• [RECORDS FOR THE EXERCISE]:
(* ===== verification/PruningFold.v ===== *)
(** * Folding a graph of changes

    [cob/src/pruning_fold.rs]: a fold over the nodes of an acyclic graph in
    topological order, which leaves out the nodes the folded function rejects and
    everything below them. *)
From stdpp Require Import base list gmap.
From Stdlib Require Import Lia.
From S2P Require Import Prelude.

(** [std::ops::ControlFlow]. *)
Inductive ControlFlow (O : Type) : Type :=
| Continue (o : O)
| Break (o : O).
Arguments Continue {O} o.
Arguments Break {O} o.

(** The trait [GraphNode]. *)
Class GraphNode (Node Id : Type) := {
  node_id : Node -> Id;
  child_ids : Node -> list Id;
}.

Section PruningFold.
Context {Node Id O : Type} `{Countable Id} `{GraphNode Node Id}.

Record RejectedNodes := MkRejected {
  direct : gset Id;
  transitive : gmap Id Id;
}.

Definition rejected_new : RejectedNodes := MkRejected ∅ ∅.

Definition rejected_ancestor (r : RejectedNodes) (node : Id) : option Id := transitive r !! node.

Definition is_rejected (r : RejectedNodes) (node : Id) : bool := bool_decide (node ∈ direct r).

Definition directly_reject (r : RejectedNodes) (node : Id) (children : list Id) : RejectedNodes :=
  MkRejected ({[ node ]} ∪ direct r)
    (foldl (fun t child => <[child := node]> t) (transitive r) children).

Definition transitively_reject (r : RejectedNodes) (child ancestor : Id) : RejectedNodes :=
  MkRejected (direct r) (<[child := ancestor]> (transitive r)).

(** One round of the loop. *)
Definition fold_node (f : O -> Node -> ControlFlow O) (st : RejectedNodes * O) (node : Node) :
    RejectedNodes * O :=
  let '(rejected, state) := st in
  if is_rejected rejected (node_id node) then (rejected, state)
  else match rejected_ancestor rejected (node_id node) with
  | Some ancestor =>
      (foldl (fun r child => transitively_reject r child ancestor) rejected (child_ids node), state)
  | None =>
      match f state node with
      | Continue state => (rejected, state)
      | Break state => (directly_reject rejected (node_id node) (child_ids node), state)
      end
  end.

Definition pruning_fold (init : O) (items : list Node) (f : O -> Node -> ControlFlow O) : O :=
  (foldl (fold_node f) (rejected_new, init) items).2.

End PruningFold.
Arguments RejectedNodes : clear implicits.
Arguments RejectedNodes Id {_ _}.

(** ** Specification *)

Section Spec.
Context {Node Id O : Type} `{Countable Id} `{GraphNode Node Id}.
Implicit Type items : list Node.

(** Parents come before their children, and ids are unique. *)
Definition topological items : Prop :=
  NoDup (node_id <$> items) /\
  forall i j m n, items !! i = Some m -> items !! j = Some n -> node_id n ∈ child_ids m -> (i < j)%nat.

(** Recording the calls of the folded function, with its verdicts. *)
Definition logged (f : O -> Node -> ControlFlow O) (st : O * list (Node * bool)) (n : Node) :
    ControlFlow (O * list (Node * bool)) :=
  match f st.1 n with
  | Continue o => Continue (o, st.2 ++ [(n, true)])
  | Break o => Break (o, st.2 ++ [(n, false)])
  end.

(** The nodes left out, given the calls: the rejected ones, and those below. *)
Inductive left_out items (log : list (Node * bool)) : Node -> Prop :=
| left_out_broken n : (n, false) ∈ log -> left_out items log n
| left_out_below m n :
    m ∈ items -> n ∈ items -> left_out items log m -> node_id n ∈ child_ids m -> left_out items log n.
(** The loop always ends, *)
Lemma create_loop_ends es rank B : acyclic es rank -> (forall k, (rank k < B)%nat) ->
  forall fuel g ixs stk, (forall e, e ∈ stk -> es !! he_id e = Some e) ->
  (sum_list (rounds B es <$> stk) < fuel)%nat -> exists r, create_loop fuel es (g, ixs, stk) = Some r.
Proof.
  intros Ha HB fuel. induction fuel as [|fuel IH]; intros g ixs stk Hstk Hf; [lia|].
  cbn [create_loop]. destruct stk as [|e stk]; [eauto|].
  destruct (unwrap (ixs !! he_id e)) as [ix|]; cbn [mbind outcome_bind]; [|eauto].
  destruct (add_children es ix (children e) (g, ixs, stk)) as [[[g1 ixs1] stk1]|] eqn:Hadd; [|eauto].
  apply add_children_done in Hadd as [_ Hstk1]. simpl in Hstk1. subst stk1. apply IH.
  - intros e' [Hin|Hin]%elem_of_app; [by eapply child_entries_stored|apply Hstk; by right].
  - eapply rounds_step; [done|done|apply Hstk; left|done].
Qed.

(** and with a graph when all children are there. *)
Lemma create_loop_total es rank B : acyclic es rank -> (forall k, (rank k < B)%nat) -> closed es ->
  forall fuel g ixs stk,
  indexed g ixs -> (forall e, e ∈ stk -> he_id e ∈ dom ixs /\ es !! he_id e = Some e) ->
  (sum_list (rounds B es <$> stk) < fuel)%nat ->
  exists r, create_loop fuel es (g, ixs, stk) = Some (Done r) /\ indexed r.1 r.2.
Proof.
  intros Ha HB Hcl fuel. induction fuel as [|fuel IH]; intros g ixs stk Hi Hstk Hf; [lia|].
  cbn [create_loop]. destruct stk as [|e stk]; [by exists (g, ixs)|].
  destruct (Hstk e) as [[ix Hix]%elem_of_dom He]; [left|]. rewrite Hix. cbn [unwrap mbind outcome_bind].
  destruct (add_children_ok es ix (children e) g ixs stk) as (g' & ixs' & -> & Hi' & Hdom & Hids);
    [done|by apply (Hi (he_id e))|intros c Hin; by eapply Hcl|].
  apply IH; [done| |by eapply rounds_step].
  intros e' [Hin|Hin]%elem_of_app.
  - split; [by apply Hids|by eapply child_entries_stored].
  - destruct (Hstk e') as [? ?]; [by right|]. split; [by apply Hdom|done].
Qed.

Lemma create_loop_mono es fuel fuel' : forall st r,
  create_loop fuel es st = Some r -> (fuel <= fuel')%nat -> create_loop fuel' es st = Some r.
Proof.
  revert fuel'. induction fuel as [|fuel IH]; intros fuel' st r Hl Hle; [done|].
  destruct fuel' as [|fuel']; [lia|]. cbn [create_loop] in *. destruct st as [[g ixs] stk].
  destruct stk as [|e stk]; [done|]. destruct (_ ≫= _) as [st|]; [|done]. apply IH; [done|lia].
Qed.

• [WORK INSTRUCTION]: Wherever the word "destruct" appears in the data, return the whole line.

• [ANSWER TO THIS EXERCISE]:
  cbn [create_loop]. destruct stk as [|e stk]; [eauto|].
  destruct (unwrap (ixs !! he_id e)) as [ix|]; cbn [mbind outcome_bind]; [|eauto].
  destruct (add_children es ix (children e) (g, ixs, stk)) as [[[g1 ixs1] stk1]|] eqn:Hadd; [|eauto].
  cbn [create_loop]. destruct stk as [|e stk]; [by exists (g, ixs)|].
  destruct (Hstk e) as [[ix Hix]%elem_of_dom He]; [left|]. rewrite Hix. cbn [unwrap mbind outcome_bind].
  destruct (add_children_ok es ix (children e) g ixs stk) as (g' & ixs' & -> & Hi' & Hdom & Hids);
  - destruct (Hstk e') as [? ?]; [by right|]. split; [by apply Hdom|done].
  destruct fuel' as [|fuel']; [lia|]. cbn [create_loop] in *. destruct st as [[g ixs] stk].
  destruct stk as [|e stk]; [done|]. destruct (_ ≫= _) as [st|]; [|done]. apply IH; [done|lia].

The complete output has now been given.